Re: [BUGS] B-tree unique index duplicate key error happens only in SUSE 9.3

2005-06-19 Thread John Hansen
FYI, Works just fine on gentoo with the UTF8 and ICU patches.

... John

> This bug happens in SUSE 9.3 on both Pentium 4 and AMD64, 
> whether the binaries are from  postgresql-8.0.1 RPMs on the 
> SUSE 9.3 DVD or are built from 8.0.3 source code. However 
> this bug does NOT happen with a Debian box (unstable) running 
> 8.0.3 on an x86 (Athlon XP, whether binary or built from 
> source). The problem is Postgresql claims two records has the 
> same value for one string attribute that has a unique 
> constraint, while in fact the two string values are 
> different. To  see this bug, just do a restore from the 
> pg_dump'ed file attached to this email. Sample steps and 
> error message follow:


---(end of broadcast)---
TIP 5: Have you checked our extensive FAQ?

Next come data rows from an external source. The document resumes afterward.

Lemma preserves_try {A} (m : M A) h :
  preserves env R m ->
  (forall e g, h e = Some g -> preserves env R g) ->
  preserves env R (try_except m h).
Proof.
  intros Hm Hh w. rewrite run_try. specialize (Hm w).
  destruct (run env (m w)) as [[a | e] w']; simpl in *; auto.
  destruct (h e) as [g |] eqn:E; simpl; auto.
  etransitivity; [exact Hm | eapply Hh; eauto].
Qed.

Lemma preserves_for_each {A} (l : list A) body :
  (forall a, preserves env R (body a)) -> preserves env R (for_each l body).
Proof.
  intros H. induction l as [| a l IH]; simpl.
  - apply preserves_ret.
  - apply preserves_bind; auto.
Qed.

Lemma preserves_subscript {A} key (v : option A) :
  preserves env R (subscript key v).
Proof. destruct v; [apply preserves_ret | apply preserves_raise]. Qed.

Lemma preserves_item {A} (l : list A) i : preserves env R (item l i).
Proof.
  unfold item. destruct (l !! i); [apply preserves_ret | apply preserves_raise].
Qed.

Lemma preserves_weaken {A} (R' : World -> World -> Prop) (m : M A) :
  (forall w w', R' w w' -> R w w') -> preserves env R' m -> preserves env R m.
Proof. intros H Hm w. apply H, Hm. Qed.

End Frame.

End Run.

#[local] Instance same_store_preorder : PreOrder same_store.
Proof.
  split.
  - intros w. repeat split.
  - intros a b c (?&?&?&?&?&?) (?&?&?&?&?&?). repeat split; congruence.
Qed.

   http://www.postgresql.org/docs/faq


Re: [BUGS] B-tree unique index duplicate key error happens only in SUSE 9.3

2005-06-19 Thread Tom Lane
Zhenlei Cai <[EMAIL PROTECTED]> writes:
> This bug happens in SUSE 9.3 on both Pentium 4 and AMD64, whether the
> binaries are from  postgresql-8.0.1 RPMs on the SUSE 9.3 DVD or are
> built from 8.0.3 source code. However this bug does NOT happen with a
> Debian box (unstable) running 8.0.3 on an x86 (Athlon XP, whether
> binary or built from source). The problem is Postgresql claims two

What makes you think this is a Postgres bug, rather than a bug in the
locale definition you are using on the SUSE box?  Try feeding the two
strings in question to strcoll() and see what happens.

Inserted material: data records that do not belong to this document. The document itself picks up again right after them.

(** * Session store and notification handler of majlis-e-amali-rooznamcha

    A shallow embedding of [src/hooks/useAuth.tsx] (the [useAuth] hook: the
    auth-change subscription callback, [fetchProfile], [signIn], [signUp],
    [signOut]) and of the unread counter of
    [src/components/NotificationHandler.tsx].

    The hook is asynchronous JavaScript.  Its functions are embedded as
    finite trees of effects ([async]): a call into the Supabase client is a
    node that suspends the function until the request settles, a React state
    setter, a [setTimeout] and a console call are nodes that continue at
    once.  Two interpreters give the trees their meaning: [run_async] runs
    one function to completion against an arbitrary backend, and [step] is
    the browser's event loop, where requests settle later and in any
    order.  [mounted] is the hook in its initial state, with nothing in
    flight; [mounting] is the hook once its effect has started
    [initializeAuth], which then waits for the session.

    The [UserManagement] component, whose source follows the hook in the
    same file, is embedded as a state machine over its React state: each
    handler maps the state of the current render to the next state and to
    the calls it makes on its props. *)

From Stdlib Require Import String List Bool Arith Lia Permutation.
Import ListNotations.
Local Open Scope string_scope.
Local Open Scope list_scope.

(** ** Data *)

(** A value thrown by JavaScript code; the hook never inspects it. *)
Definition exn := string.

(** [User] and [Session] of the Supabase client, reduced to the fields the
    hook reads.  [email] is optional in [User]; a [Session] always carries
    its [user]. *)
Record User := mkUser {
  user_id : string;
  user_email : option string
}.

Record Session := mkSession {
  session_user : User;
  access_token : string
}.

(** [Database.public.Tables.profiles.Row].  A JSON field can be [null] at
    run time whatever the generated type says; [fetchProfile] guards
    [secret_number] against that, so this field is optional here. *)
Record ProfileRow := mkRow {
  row_id : string;
  row_name : string;
  row_email : string;
  row_role : string;
  row_secret_number : option string;
  row_is_active : bool;
  row_created_at : string;
  row_updated_at : string
}.

(** [interface Profile].  The type ['admin' | 'member'] of [role] exists
    only at compile time: [as] is erased, so at run time the field holds
    whatever string the row held. *)
Record Profile := mkProfile {
  id : string;
  name : string;
  email : string;
  role : string;
  secret_number : string;
  is_active : bool;
  created_at : string;
  updated_at : string
}.

Record AuthError := mkAuthError { auth_message : string }.
Record PostgrestError := mkPgError { pg_message : string }.

(** ** Requests to the backend client *)

Inductive request : Type :=
| GetSession
| SignOut
| SignInWithPassword (email password : string)
| SignUp (email password name emailRedirectTo : string)
| SelectProfiles (userId : string).

(** What the promise of each request resolves to. *)
Record AuthReply := mkAuthReply { auth_error : option AuthError }.
Record SessionReply := mkSessionReply {
  reply_session : option Session;
  session_error : option AuthError
}.
Record QueryReply := mkQueryReply {
  data : option (list ProfileRow);
  query_error : option PostgrestError
}.

Definition reply (rq : request) : Type :=
  match rq with
  | GetSession => SessionReply
  | SelectProfiles _ => QueryReply
  | SignOut | SignInWithPassword _ _ | SignUp _ _ _ _ => AuthReply
  end.

(** A promise settles: it resolves to a value or rejects with a thrown
    value. *)
Inductive outcome (A : Type) : Type :=
| Resolved (a : A)
| Rejected (e : exn).
Arguments Resolved {A} a.
Arguments Rejected {A} e.

(** ** Effects of the hook *)

(** The four [useState] setters. *)
Inductive setter : Type :=
| SetUser (u : option User)
| SetSession (s : option Session)
| SetProfile (p : option Profile)
| SetLoading (b : bool).

(** The closures handed to [setTimeout]: the hook has one,
    [() => fetchProfile(session.user.id, session.user.email)]. *)
Inductive task : Type :=
| FetchProfileTask (userId : string) (userEmail : option string).

Inductive log_level := LevelLog | LevelError.

Inductive log_arg : Type :=
| ArgString (s : string)
| ArgUndefined
| ArgBool (b : bool)
| ArgObject.

Record log_entry := mkLog {
  level : log_level;
  label : string;
  args : list log_arg
}.

(** An asynchronous function body returning [A]. *)
Inductive async (A : Type) : Type :=
| Return (a : A)
| Throw (e : exn)
| Await (rq : request) (k : outcome (reply rq) -> async A)
| Set_ (u : setter) (k : async A)
| SetTimeout (t : task) (k : async A)
| Console (l : log_entry) (k : async A).
Arguments Return {A} a.
Arguments Throw {A} e.
Arguments Await {A} rq k.
Arguments Set_ {A} u k.
Arguments SetTimeout {A} t k.
Arguments Console {A} l k.

Fixpoint bind {A B : Type} (p : async A) (f : A -> async B) : async B :=
  match p with
  | Return a => f a
  | Throw e => Throw e
  | Await rq k => Await rq (fun o => bind (k o) f)
  | Set_ u k => Set_ u (bind k f)
  | SetTimeout t k => SetTimeout t (bind k f)
  | Console l k => Console l (bind k f)
  end.

(** [try { p } catch (e) { h e }] *)
Fixpoint try_catch {A : Type} (p : async A) (h : exn -> async A) : async A :=
  match p with
  | Return a => Return a
  | Throw e => h e
  | Await rq k => Await rq (fun o => try_catch (k o) h)
  | Set_ u k => Set_ u (try_catch k h)
  | SetTimeout t k => SetTimeout t (try_catch k h)
  | Console l k => Console l (try_catch k h)
  end.

(** [try { p } finally { f }]: [f] runs however [p] completes, and [p]'s
    completion stands unless [f] throws. *)
Fixpoint try_finally {A : Type} (p : async A) (f : async unit) : async A :=
  match p with
  | Return a => bind f (fun _ => Return a)
  | Throw e => bind f (fun _ => Throw e)
  | Await rq k => Await rq (fun o => try_finally (k o) f)
  | Set_ u k => Set_ u (try_finally k f)
  | SetTimeout t k => SetTimeout t (try_finally k f)
  | Console l k => Console l (try_finally k f)
  end.

(** [await request]: a rejected promise is thrown at the [await]. *)
Definition await (rq : request) : async (reply rq) :=
  Await rq (fun o =>
    match o with
    | Resolved r => Return r
    | Rejected e => Throw e
    end).

Definition set (u : setter) : async unit := Set_ u (Return tt).
Definition setTimeout (t : task) : async unit := SetTimeout t (Return tt).
Definition console_log (lbl : string) (a : list log_arg) : async unit :=
  Console (mkLog LevelLog lbl a) (Return tt).
Definition console_error (lbl : string) (a : list log_arg) : async unit :=
  Console (mkLog LevelError lbl a) (Return tt).

Declare Scope async_scope.
Delimit Scope async_scope with async.
Notation "x <- p ;; q" := (bind p (fun x => q))
  (at level 61, p at next level, right associativity) : async_scope.
Notation "p ;; q" := (bind p (fun _ => q))
  (at level 61, right associativity) : async_scope.
Notation "'try' p 'catch' h" := (try_catch p h)
  (at level 62, p at level 61, h at level 61) : async_scope.
Local Open Scope async_scope.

One way that you can get inconsistent results from strcoll() is if you
feed it strings that are invalid according to the character set encoding
that strcoll() thinks you are using, which is to say the encoding
implied by the current LC_CTYPE locale setting.  So it's possible that
the real problem is that you have Postgres' database encoding set to
something that's incompatible with the postmaster's LC_CTYPE locale.
(Try "show lc_ctype" to see what that is exactly.)

regards, tom lane

---(end of broadcast)---
TIP 6: Have you searched our list archives?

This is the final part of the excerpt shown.